The finger-pointing German response to the crisis was exposed when the vicious cycle between sovereign debt and failing European banks – or the doom loop as it became known – nearly torpedoed the euro. Fortunately ECB President Mario Draghi’s “do whatever it takes” speech in July of 2012 calmed financial markets enough to give the euro zone leaders space to adopt the European Stability Mechanism (ESM) as a backstop that broke the link between banks and sovereign debt.
A key condition that Germany imposed for finally giving its support to the ESM was centralized European bank supervision. It is the first of three pillars in the so-called banking union that still has not been completed nearly a decade later. And the Merkel-led German government has an outsized role in that failure.

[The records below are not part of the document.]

(** * Kommunity: the topic store of package [community]

    A shallow embedding of the file-backed topic store
    ([LoadTopics], [LoadRecentTopics], [SaveTopic], [AddReplyToTopic],
    [LoadTopicByRelativePath], [InitializeIfEmpty]) together with the
    parts of Go's [strings] and [path/filepath] packages it calls, and the
    properties of the store stated in the specification.  The agents
    file of package [agents], one round of the simulator, the two
    handlers of the web interface and the earlier version of the store
    are embedded on top of it.

    Go strings are byte strings; they are embedded as [string] (one
    [ascii] per byte).  Paths use the Unix separator. *)

From Stdlib Require Import Ascii ZArith Lia Bool Permutation.
From stdpp Require Import base option list gmap strings sorting pretty.

Local Open Scope Z_scope.
Local Open Scope nat_scope.

(** ** Package [strings] *)

Module GoStrings.

(** [len(s)] *)
Definition len (s : string) : nat := String.length s.

(** [strings.HasPrefix(s, prefix)] *)
Fixpoint HasPrefix (s pre : string) {struct pre} : bool :=
  match pre, s with
  | EmptyString, _ => true
  | String a pre', String b s' => Ascii.eqb a b && HasPrefix s' pre'
  | String _ _, EmptyString => false
  end.

(** [strings.HasSuffix(s, suffix)] *)
Definition HasSuffix (s suf : string) : bool :=
  HasPrefix (String.rev s) (String.rev suf).

(** [strings.ToLower] on a string of ASCII bytes, which Go lower-cases
    byte by byte: a byte in ['A'..'Z'] is moved by ['a' - 'A'], every
    other byte is kept.  A string that holds a byte outside ASCII goes
    through [unicode.ToLower] rune by rune in Go; that mapping is not
    embedded, the function below keeps such bytes, and the statements
    about generated file names are made for ASCII titles ([is_ascii]). *)
Definition lower_byte (c : ascii) : ascii :=
  let n := nat_of_ascii c in
  if (65 <=? n) && (n <=? 90) then ascii_of_nat (n + 32) else c.

Fixpoint ToLower (s : string) : string :=
  match s with
  | EmptyString => EmptyString
  | String c s' => String (lower_byte c) (ToLower s')
  end.

(** [strings.ReplaceAll(s, old, new)] for a one-byte [old], which is how
    the store calls it. *)
Fixpoint ReplaceAll (s : string) (old : ascii) (new : string) : string :=
  match s with
  | EmptyString => EmptyString
  | String c s' =>
      if Ascii.eqb c old then new +:+ ReplaceAll s' old new
      else String c (ReplaceAll s' old new)
  end.

(** The slice expression [s[:n]] for [n <= len(s)]. *)
Fixpoint slice_to (n : nat) (s : string) : string :=
  match n, s with
  | S n', String c s' => String c (slice_to n' s')
  | _, _ => EmptyString
  end.

(** [strings.Join(elems, "/")] *)
Fixpoint join_sep (l : list string) : string :=
  match l with
  | [] => ""
  | [x] => x
  | x :: xs => x +:+ "/" +:+ join_sep xs
  end.

(** The elements of a path between separators
    ([strings.Split(s, "/")]). *)
Fixpoint split_sep (s : string) : list string :=
  match s with
  | EmptyString => [""]
  | String c s' =>
      if Ascii.eqb c "/" then "" :: split_sep s'
      else match split_sep s' with
           | [] => [String c ""]
           | h :: t => String c h :: t
           end
  end.

End GoStrings.

Import GoStrings.

(** ** Package [path/filepath] (Unix) *)

Module Filepath.

(** [filepath.IsAbs] *)
Definition IsAbs (path : string) : bool := HasPrefix path "/".

(** One round of the loop of [filepath.Clean].  The loop reads the path
    element by element; its four cases are the four branches below.  The
    output buffer is kept as the number [ups] of leading [".."] elements
    (the [dotdot] mark) and the stack [stk] of the elements after them,
    last element first. *)
Definition clean_step (rooted : bool) (st : nat * list string)
    (elem : string) : nat * list string :=
  let '(ups, stk) := st in
  if decide (elem = "") then st               (* empty path element *)
  else if decide (elem = ".") then st         (* . element *)
  else if decide (elem = "..") then           (* .. element *)
    match stk with
    | _ :: stk' => (ups, stk')                (* can backtrack *)
    | [] => if rooted then st else (S ups, [])
    end
  else (ups, elem :: stk).                    (* real path element *)

Definition clean_elems (rooted : bool) (elems : list string)
    : nat * list string :=
  foldl (clean_step rooted) (0, []) elems.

From the beginning of the banking union negotiations Germany quickly went from protagonist to antagonist. It imposed inconsistent demands, including an early attempt to exempt its savings and cooperative banks – many of which had required massive government bailouts – from the new EU bank supervisor. The final pillar of the banking union – an EU bank deposit guarantee scheme – is still blocked primarily because of German opposition.
Obviously none of these flaws undermined Merkel’s popularity among German voters. So clearly the woman known in Germany as “Mutti” or mother has had an astute political antenna. Throughout most of parts of the EU her staunch pro-Europe convictions and calm demeanor have been a steadying force against the old and new breed of Trump-style Eurosceptic populists that lurk in her own country as well as in many others.
That said, clearly the European project is on much shakier ground now compared to when she took office.